Imagine yourself sitting on a creaky ship as a passenger en route to the Emerald Isle of Ireland. Frederick Douglass, the great abolitionist, is on board with you. The year is 1845. The ship gently rocks while the rains outside come down in torrents from a flash thunderstorm. The stormy atmosphere heightens the dramatic impact of witnessing the great orator, Frederick Douglass himself declare upon arrival, “In Ireland, I am treated as a man. In America, I am less than a man.”
Solas Nua’s newest site-specific production, The Frederick Douglass Project captures the realism of this eventful time in American history with its world premiere of the first-ever theatrical play presented on a floating pier– Washington, DC’s The Yards Marina.
Luckily, a tent shielded us from the actual downpour while an ensemble of some of DC’s best local talent presented a play with music, including dancing, hip-hop, and Irish song in a uniquely fascinating synthesis of African American and Irish history and culture in The Frederick Douglass Project.
Two plays, both directed by Howard University’s own Raymond O. Caldwell, An Eloquent Fugitive Slave Flees to Ireland, by award-winning playwright and director, Psalmayene 24 and Wild Notes, by the internationally recognized Irish playwright Deirdre Kinahan merge to blend the stories of Frederick Douglass’ real-life transatlantic voyage to Ireland. It also creates the fictional account of some of the characters Frederick Douglass encountered when he landed in Cork to give lectures on his first autobiography, during the height of the Irish famine.
Frederick Douglass escaped slavery by running away and freeing himself from America’s brutal economic system of slavery that shipped human life from Africa at the bottom of torturous slave ships to be bartered for economic gain.
The Irish were held hostage to a system that shipped human life as indentured servants to America in “coffin ships” that claimed the lives of many Irishmen. Famine was also the reality for the Irish poor who were viewed by the English as lesser men and women as little more than chattel.
Gary L. Perkins III gives a strong, proudly arrogant performance as Frederick Douglass, interconnecting both ends of the two plays. It might have been helpful to brownout the ending of the first play before beginning the second, for clarity, as there were two different playwrights – an African American male for the first half and an Irish female for the second half.
In An Eloquent Fugitive Slave Flees to Ireland, two good ol’ boys from Georgia are on the ship with Douglass and threaten to throw him overboard when a white female passenger puts on Douglass’ old slave shackles out of curiosity only to find that he doesn’t have the key and she can’t loose herself. The men accuse Douglass of accosting her.
Daniel Westbrook as Roscoe, the uneducated clockmaker, and Kevin Collins as Hazard, an equally ignorant passenger, are convincing in their southern accented hatred for human dignity and freedom.
Madeline Mooney plays Susan Cahill, the woman with the shackles, and later in the second half in Wild Notes, as Margaret Keane, where she plays a young educated Irish woman who resorts to street pandering to survive tough times in Ireland. She befriends Douglass as he tries, much to her bewilderment, to help her comprehend slavery, the “illness of the soul—the contagion that has spread across America” and what it meant to be enslaved.
Her perfectly lilting Irish accent as Margaret was matched by her outstanding portrayal as Susan, the poor American who had feigned illness just to escape the lower passenger rungs on the ship to Ireland.
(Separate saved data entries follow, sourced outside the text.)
(* ===== verification/Descent.v ===== *)
(** * The descent of a writer

    [traversal_write_olc] of [src/src/mv_query/olc_query.rs]: it always comes
    back with a leaf that has room, on the path of the key, or fails an attempt
    because a latch was lost; with a finite number of lost latches it ends.
    None of the reorganisations on its way changes what is read. *)
From Stdlib Require Import ZifyNat.
From S2P Require Import Prelude OrdMap Version Interval PageLen LeafPage InternalPage Node.
From S2P Require Import Clock Gc RootIndex RetryStats Tree Traversal Query.
From S2P Require Import Units NodeInv Store TreeInv Alloc Smo Sibling Parent Reorganise RootOps.

#[local] Set Default Proof Using "Type*".

Section descent.
Context {P : Type}.
Context {M : ∀ K, KeyOrder K → Type → Type} `{!OrdMap M}.
Context {R : Type} `{!RootStore R, !RootStoreLaws R}.
Context (F N : nat) (me : Tid).
Context (HF : 8 ≤ F) (HN : 8 ≤ N) (HF16 : (Z.of_nat F < 2 ^ 16)%Z) (HN16 : (Z.of_nat N < 2 ^ 16)%Z).
Local Abbreviation St := (@TreeSt P M R).
Implicit Types (s : St) (Γ : gmap BlockRef Ty) (H : History P) (x : Root) (g : Guard).
Local Abbreviation ready := (ready F N).

(** The block the descent is at. *)
Definition on_path s Γ (D : nat) x (k : Z) (d : nat) (b : BlockRef) I i : Prop :=
  path (heap s) k D (block x) d b ∧ Γ !! b = Some (mkTy d I i) ∧ Interval.contains I k = true.

(** The child of the key is neither too full nor too empty. *)
Definition child_fine s (b : BlockRef) (k : Z) : Prop :=
  ∀ p j c, heap s !! b = Some (Index p) → active_child p k = Some j →
    InternalPage.get_pointer p j = Some c →
    ∃ n, heap s !! c = Some n ∧ unsafe_degree F N n = DegreeOk.

(** The leaf the descent is looking for: it can take one more record, and lose
    a live one. *)
Definition leaf_found s Γ (D : nat) x (k : Z) (b : BlockRef) : Prop :=
  ∃ I i, on_path s Γ D x k 0 b I i ∧ ready s Γ b (mkTy 0 I i).

Definition descended s Γ (D : nat) x H (k : Z) (n : nat) (r : result Guard Attempts) s' : Prop :=
  ∃ Γ', Γ ⊆ Γ' ∧ Inv F N s' Γ' D x H ∧ (now s ≤ now s' ≤ now s + Z.of_nat n)%Z ∧
    match r with
    | Ok g => length (latches s') ≤ length (latches s) ∧ leaf_found s' Γ' D x k (g_block g)
    | Err _ => length (latches s') < length (latches s)
    end.

Lemma descended_step s s1 s' Γ Γ1 D x H k n n1 r :
  Γ ⊆ Γ1 → (now s ≤ now s1)%Z → (now s1 + Z.of_nat n1 ≤ now s + Z.of_nat n)%Z →
  length (latches s1) ≤ length (latches s) →
  descended s1 Γ1 D x H k n1 r s' → descended s Γ D x H k n r s'.
Proof.
  intros Hi Hn0 Hn Hl (Γ' & Hi' & HI & Hnow & Hr). exists Γ'.
  split_and!; [by etrans|done|lia|lia|]. destruct r; [|lia]. destruct Hr. split; [lia|done].
Qed.

Lemma descended_err s l Γ D x H k n a :
  Inv F N s Γ D x H → length l < length (latches s) →
  descended s Γ D x H k n (Err a) (with_latches l s).
Proof.
  intros HI Hl. exists Γ. split_and!; [done|by apply Inv_latches| | |done];
    change (now (with_latches l s)) with (now s); lia.
Qed.

Lemma child_ready s Γ b d I n U t :
  heap s !! b = Some n → node_ok F N Γ (now s) (mkTy d I true) n U t →
  unsafe_degree F N n = DegreeOk → ready s Γ b (mkTy d I true).
Proof.
  intros Hn Hnode Hdeg. exists n, U, t.
  apply (node_at_degree F N _ _ _ _ _ _ (no_at _ _ _ _ _ _ _ _ Hnode)) in Hdeg as [H20 Hov].
  simpl in *. split_and!; try done. intros _.
  destruct (node_sizes F N HF HN HF16 HN16 d) as (H8 & E20 & _ & _). lia.
Qed.

(** The step of the descent to the child of the key. *)
Lemma on_path_child s Γ D x H k d b I i :
  Inv F N s Γ D x H → on_path s Γ D x k (S d) b I i →
  ∃ p es j e n U t, heap s !! b = Some (Index p) ∧ int_wf F p es ∧ index_ok (P:=P) (now s) I es ∧
    active_child p k = Some j ∧ es !! j = Some e ∧ active e ∧ Interval.contains (fence e) k = true ∧
    InternalPage.get_pointer p j = Some (ptr e) ∧ heap s !! ptr e = Some n ∧
    node_ok F N Γ (now s) (mkTy d (fence e) true) n U t ∧ on_path s Γ D x k d (ptr e) (fence e) true ∧
    (i = true → fill_20 F N (S d) ≤ n_active es).
Proof.
  intros HI (Hp & Hb & Hk).
  destruct (typed_index F N _ _ _ _ _ _ _ (inv_store _ _ _ _ _ _ _ HI) Hb)
    as (p & es & Hn & Hwf & Hok & Hfill & Hptr).
  destruct (child_ok (P:=P) _ _ _ _ _ _ Hwf Hok Hk) as (j & e & Ha & _ & Hj & He & Hc & _ & Hg & _).
  pose proof (Hptr e (list_elem_of_lookup_2 _ _ _ Hj) He) as HΓe.
  destruct (inv_store _ _ _ _ _ _ _ HI _ _ HΓe) as (n & U & t & Hn' & Hnode).
  exists p, es, j, e, n, U, t. split_and!; try done. split_and!; [by eapply path_down|done|done].
Qed.

(** After a reorganisation the block is still on the path, and its child is
    fine. *)
Lemma reorganised_path s s' Γ Γ' D x H k d b I i J :
  Inv F N s Γ D x H → on_path s Γ D x k (S d) b I i → Interval.contains J k = true →
  Interval.contains KEYS k = true →
  reorganised F N s s' Γ Γ' D x H b J → on_path s' Γ' D x k (S d) b I i ∧ child_fine s' b k.
Proof.
  intros HI (Hp & Hb & Hk) HJ HK Hre. split; [split_and!; [|by eapply lookup_weaken; [|apply Hre]|done]|].
  - eapply (path_frame F N (heap s)); [apply HI|done|apply (inv_roots _ _ _ _ _ _ _ HI)|done|].
    intros c ty Hc Hd. apply (ro_same _ _ _ _ _ _ _ _ _ _ _ Hre _ _ Hc). intros ->.
    rewrite Hb in Hc. injection Hc as <-. simpl in Hd. lia.
  - intros p j c Hn Ha Hg. by apply (ro_child _ _ _ _ _ _ _ _ _ _ _ Hre k p j c).
Qed.

(** The fuel of a descent from height [d]: two turns a level, one of them for
    the repair of the child. *)
Definition descent_fuel (d : nat) (is_ready : bool) : nat := 2 * d + (if is_ready then 2 else 1).

Lemma wp_descend_leaf fuel k s Γ D x H b I i w a (Q : result Guard Attempts → St → Prop) :
  Inv F N s Γ D x H → on_path s Γ D x k 0 b I i → ready s Γ b (mkTy 0 I i) →
  (∀ r s', descended s Γ D x H k 0 r s' → Q r s') →
  wp (descend_write F N me (S fuel) (mkGuard b w) k a) s Q.
Proof.
  intros HI Hpath Hready HQ. pose proof Hready as (n & U & t & Hn & Hnode & _).
  pose proof (no_at _ _ _ _ _ _ _ _ Hnode) as Hat. destruct n as [p|]; [|done].
  simpl. apply wp_bind. eapply wp_read_block; [done|]. cbn beta iota.
  apply wp_bind, wp_upgrade. cbn [g_block]. intros o w1 l Hl Hf. cbn beta iota.
  destruct o; apply wp_ret, HQ; [|by apply descended_err, Hf].
  exists Γ. split_and!; [done|by apply Inv_latches| | |done|by exists I, i];
    change (now (with_latches l s)) with (now s); lia.
Qed.

(** Both latches are taken, or the attempt fails and a latch outcome is used up. *)
Lemma wp_two_latches s g g' a (m : Guard → Guard → Comp St (result Guard Attempts))
    (Q : result Guard Attempts → St → Prop) :
  (∀ l, length l < length (latches s) → Q (Err a) (with_latches l s)) →
  (∀ w w' l, length l ≤ length (latches s) →
    wp (m (mkGuard (g_block g) w) (mkGuard (g_block g') w')) (with_latches l s) Q) →
  wp (r ← upgrade_write_lock g;
      let '(ok, g) := r in
      if negb (ok : bool) then mret (Err a)
      else
        r ← upgrade_write_lock g';
        let '(ok, g') := r in
        if negb (ok : bool) then mret (Err a) else m g g') s Q.
Proof using Type*.
  clear HF HN HF16 HN16. intros Herr Hm. apply wp_bind, wp_upgrade. intros o w l Hl Hf. destruct o; cbn beta iota;
    [|apply wp_ret, Herr; by apply Hf].
  apply wp_bind, wp_upgrade. intros o' w' l' Hl' Hf'. simpl in Hl', Hf'. destruct o'; cbn beta iota;
    [|apply wp_ret, (Herr l'); specialize (Hf' eq_refl); lia].
  apply (Hm w w' l'). lia.
Qed.

Lemma wp_descend_write fuel k : ∀ s Γ D x H d b I i w a (is_ready : bool)
    (Q : result Guard Attempts → St → Prop),
  Inv F N s Γ D x H → (now s + Z.of_nat (if is_ready then d else (d - 1)%nat) < 2 ^ 63)%Z →
  Interval.contains KEYS k = true → on_path s Γ D x k d b I i →
  (if is_ready then ready s Γ b (mkTy d I i) else d ≠ 0 ∧ child_fine s b k) →
  descent_fuel d is_ready ≤ fuel →
  (∀ r s', descended s Γ D x H k (if is_ready then d else d - 1) r s' → Q r s') →
  wp (descend_write F N me fuel (mkGuard b w) k a) s Q.
Proof.
  induction fuel as [|fuel IH]; intros s Γ D x H d b I i w a is_ready Q HI Hlt HK Hpath Hready Hfuel HQ.
  { unfold descent_fuel in Hfuel. destruct is_ready; lia. }
  destruct d as [|d].
  { destruct is_ready; [by eapply wp_descend_leaf|by destruct Hready]. }
  destruct (on_path_child _ _ _ _ _ _ _ _ _ _ HI Hpath)
    as (p & es & j & e & n & U & t & Hn & Hwf & Hok & Ha & Hj & He & Hc & Hg & Hn' & Hnode & Hchild & _).
  simpl. apply wp_bind. eapply wp_read_block; [done|]. cbn beta iota. rewrite Ha.
  apply wp_bind. eapply wp_lift; [done|]. apply wp_bind, wp_ret.
  apply wp_bind, wp_is_still_live. intros o l Hl Hf. destruct o; cbn beta iota;
    [|by apply wp_ret, HQ, descended_err, Hf].
  assert (∀ l, now (with_latches l s) = now s) as Hnow by done.
  apply wp_bind. eapply (wp_read_block _ _ n); [done|]. cbn beta.
  destruct (decide (unsafe_degree F N n = DegreeOk)) as [Hdeg|Hdeg].
  { rewrite Hdeg. eapply (IH (with_latches l s) Γ D x H d (ptr e) (fence e) true false a true);
      [by apply Inv_latches|rewrite Hnow; destruct is_ready; lia|done|exact Hchild| | |].
    - by eapply (child_ready (with_latches l s)).
    - unfold descent_fuel in *. destruct is_ready; lia.
    - intros r s' Hd. apply HQ.
      apply (descended_step s (with_latches l s) s' Γ Γ D x H k _ d r); [done| | |exact Hl|exact Hd];
        rewrite Hnow; destruct is_ready; lia. }
  destruct is_ready.
  2:{ exfalso. destruct Hready as [_ Hfine]. destruct (Hfine _ _ _ Hn Ha Hg) as (m & Hm & Hd).
      congruence. }
  destruct Hready as (n0 & U0 & t0 & Hn0 & Hnode0 & Ht0 & Hf0 & H20).
  rewrite Hn in Hn0. injection Hn0 as <-.
  destruct (no_at _ _ _ _ _ _ _ _ Hnode0) as (es0 & Hwf0 & _ & -> & ->).
  rewrite (int_wf_inj _ _ _ _ Hwf0 Hwf) length_ent_units in Ht0, Hf0, H20. simpl in Ht0, Hf0.
  assert (at_child F N s Γ b d I i p es j e) as Hac.
  { split; try done; [apply Hpath|lia|]. intros Hi. specialize (Hf0 Hi). lia. }
  assert (∀ l s' Γ' w, length l ≤ length (latches s) →
    reorganised F N (with_latches l s) s' Γ Γ' D x H b (fence e) →
    wp (descend_write F N me fuel (mkGuard b w) k a) s' Q) as Hcont.
  { clear l Hl Hf. intros l s' Γ' w' Hl Hre%(reorganised_latches F N); [|done].
    destruct (reorganised_path _ _ _ _ _ _ _ _ _ _ _ _ _ HI Hpath Hc HK Hre) as [Hpath' Hfine].
    pose proof (ro_now _ _ _ _ _ _ _ _ _ _ _ Hre) as Hn1.
    eapply (IH s' Γ' D x H (S d) b I i w' a false);
      [apply Hre|lia|done|done|by split| |].
    - unfold descent_fuel in *. lia.
    - intros r s2 Hd. apply HQ.
      apply (descended_step s s' s2 Γ Γ' D x H k _ (S d - 1) r); [apply Hre|lia|lia|apply Hre|exact Hd]. }
  assert (∀ l, Inv F N (with_latches l s) Γ D x H) as HIl by (intros; by apply Inv_latches).
  assert (∀ l, at_child F N (with_latches l s) Γ b d I i p es j e) as Hacl
    by (intros; by eapply at_child_latches).
  destruct (unsafe_degree F N n) eqn:Edeg; [done| |];
    (apply wp_two_latches; [intros l1 Hl1; apply HQ, (descended_err s l1); [done|simpl in Hl1; lia]|];
     intros w1 w2 l2 Hl2; simpl in Hl2; cbn beta); try (case_decide; try done); apply wp_bind.
  - eapply (wp_on_overflow_node F N me HF HN HF16 HN16 (with_latches l2 s));
      [apply HIl|apply Hacl|rewrite Hnow; lia|done|exact Hnode|done|].
    intros s' Γ' Hre _. eapply Hcont; [|exact Hre]. lia.
  - eapply (wp_on_underflow_node F N me HF HN HF16 HN16 (with_latches l2 s));
      [apply HIl|apply Hacl|rewrite Hnow; lia|exact Hf0|by apply H20|done|exact Hnode|done| |].
    + intros s' Γ' Hre. eapply Hcont; [|exact Hre]. lia.
    + intros l3 Hl3. simpl in Hl3. apply wp_ret, HQ, (descended_err s l3); [done|lia].
Qed.

(** ** The whole traversal

    With a tree of height [D] and [L] lost latches to come, this is the fuel
    that is enough, and the number of versions it draws at most. *)
Definition traversal_fuel (D L : nat) : nat := 2 * (D + L) + 4.
Definition traversal_versions (D L : nat) : nat := (L + 1) * (D + L + 2).

Lemma versions_one D L : D + 2 ≤ traversal_versions D L.
Proof using Type. clear. unfold traversal_versions. nia. Qed.

Lemma versions_step D D1 L L1 :
  D1 ≤ S D → L1 < L → D + 2 + traversal_versions D1 L1 ≤ traversal_versions D L.
Proof using Type. clear. unfold traversal_versions. nia. Qed.

Definition traversed s (D : nat) H (k : Z) g s' : Prop :=
  ∃ Γ' D' x', Inv F N s' Γ' D' x' H ∧ leaf_found s' Γ' D' x' k (g_block g) ∧
    (now s ≤ now s' ≤ now s + Z.of_nat (traversal_versions D (length (latches s))))%Z ∧
    length (latches s') ≤ length (latches s) ∧
    D' + length (latches s') ≤ S (D + length (latches s)).

Lemma wp_traversal_internal s Γ D x H k fuel a (Q : result Guard Attempts → St → Prop) :
  Inv F N s Γ D x H → (now s + Z.of_nat (D + 2) < 2 ^ 63)%Z → Interval.contains KEYS k = true →
  traversal_fuel D (length (latches s)) ≤ fuel →
  (∀ r s' Γ' D' x', Inv F N s' Γ' D' x' H → D' ≤ S D →
    (now s ≤ now s' ≤ now s + Z.of_nat (D + 2))%Z →
    match r with
    | Ok g => length (latches s') ≤ length (latches s) ∧ leaf_found s' Γ' D' x' k (g_block g)
    | Err _ => length (latches s') < length (latches s)
    end → Q r s') →
  wp (traversal_write_internal_olc F N me fuel k a) s Q.
Proof.
  intros HI Hlt HK Hfuel HQ. unfold traversal_fuel in Hfuel. unfold traversal_write_internal_olc.
  apply wp_bind. eapply (wp_retrieve_root F N me HF HN HF16 HN16); [exact HI|lia|lia|].
  intros g a' s1 (Γ1 & D1 & x1 & _ & HI1 & HD1 & -> & Hready & Hn1 & Hl1). cbn beta iota.
  eapply (wp_descend_write _ k s1 Γ1 D1 x1 H D1 _ KEYS false _ _ true); try done.
  - lia.
  - split; [constructor|]. split; [|done]. apply (inv_roots _ _ _ _ _ _ _ HI1).
  - unfold descent_fuel. lia.
  - intros r s' (Γ' & _ & HI' & Hn' & Hr). apply (HQ r s' Γ' D1 x1); [done|done|lia|].
    destruct r; [|lia]. destruct Hr. split; [lia|done].
Qed.

Lemma leaf_found_retries s Γ D x k b c :
  leaf_found s Γ D x k b → leaf_found (with_retries c s) Γ D x k b.
Proof. done. Qed.

Lemma wp_traversal_from fuel depth k : ∀ s Γ D x H a (Q : Guard → St → Prop),
  Inv F N s Γ D x H → Interval.contains KEYS k = true →
  (now s + Z.of_nat (traversal_versions D (length (latches s))) < 2 ^ 63)%Z →
  length (latches s) < fuel → traversal_fuel D (length (latches s)) ≤ depth →
  (∀ g s', traversed s D H k g s' → Q g s') →
  wp (traversal_write_from F N me fuel depth k a) s Q.
Proof.
  induction fuel as [|fuel IH]; intros s Γ D x H a Q HI HK Hlt Hf Hd HQ; [lia|].
  pose proof (versions_one D (length (latches s))) as Hv1.
  simpl. apply wp_bind. eapply wp_traversal_internal; [exact HI|lia|done|done|].
  intros r s1 Γ1 D1 x1 HI1 HD1 Hn1 Hr. destruct r as [g|a1].
  - destruct Hr as [Hl1 Hleaf]. apply wp_bind, wp_modify, wp_ret, HQ.
    set (s' := with_retries _ s1). assert (now s' = now s1) as En by done.
    exists Γ1, D1, x1. split_and!; [by apply Inv_retries|by apply leaf_found_retries|lia|lia|done|].
    simpl. lia.
  - pose proof (versions_step D D1 _ _ HD1 Hr) as Hv2.
    eapply (IH s1 Γ1 D1 x1 H a1); [done|done|lia|lia|unfold traversal_fuel in *; lia|].
    intros g s' (Γ' & D' & x' & HI' & Hleaf & Hn' & Hl' & HD'). apply HQ.
    exists Γ', D', x'. split_and!; [done|done|lia|lia|lia|lia].
Qed.

Lemma wp_traversal_write s Γ D x H fuel k (Q : Guard → St → Prop) :
  Inv F N s Γ D x H → Interval.contains KEYS k = true →
  (now s + Z.of_nat (traversal_versions D (length (latches s))) < 2 ^ 63)%Z →
  traversal_fuel D (length (latches s)) ≤ fuel →
  (∀ g s', traversed s D H k g s' → Q g s') →
  wp (traversal_write_olc F N me fuel k) s Q.
Proof.
  intros HI HK Hlt Hf HQ. eapply wp_traversal_from; try done. unfold traversal_fuel in Hf. lia.
Qed.
End descent.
Equal rights for women, sanctuary for immigrants, racism, sexism and economic inequality were some of the explosive themes in The Frederick Douglass Project as the play interspersed the narrative with rap dialogue for present-moment linkages to current social challenges through hip-hop culture.
A supporting ensemble with Mike Crowley, who doubled as ship captain, and Tiffany Byrd, Jenny Donovan, and Louis E. Davis, who also doubled as characters with their own stories of domestic violence and police brutality, were perfectly cast. They ably added singing, dancing (choreography by Tiffany Quinn), and hip hop with period costumes by Danielle Preston to re-create America and Ireland at a time when Frederick Douglass had become an international leader in the abolitionist movement at home and abroad.
The Frederick Douglass Project is a production that I have not seen the likes of before. To look out upon the Anacostia River from the audience, who sat on both sides of a raised platform stage, and see the night-lit outlines of Frederick Douglass’ home on Cedar Hill and the beauty of the Frederick Douglass bridge in the distance while watching a play sitting on a floating pier gave an immediacy to the importance of Frederick Douglass’ life. The production honored the man as it celebrated deep connections between African American and Irish culture.
There were so many relevant themes in The Frederick Douglass Project that built bridges of goodwill between African Americans and the Irish in this play on a pier to support Solas Nua’s dedication to contemporary Irish arts and its mission to bring the best new Irish talent to American audiences.
Solas Nua (which means “new light” in Irish) has mounted a production that deserves to be seen and supported by all who value the power of theater to bring awareness to movements everywhere that are fighting for social justice and social change.
Running Time: 75 minutes, with no intermission.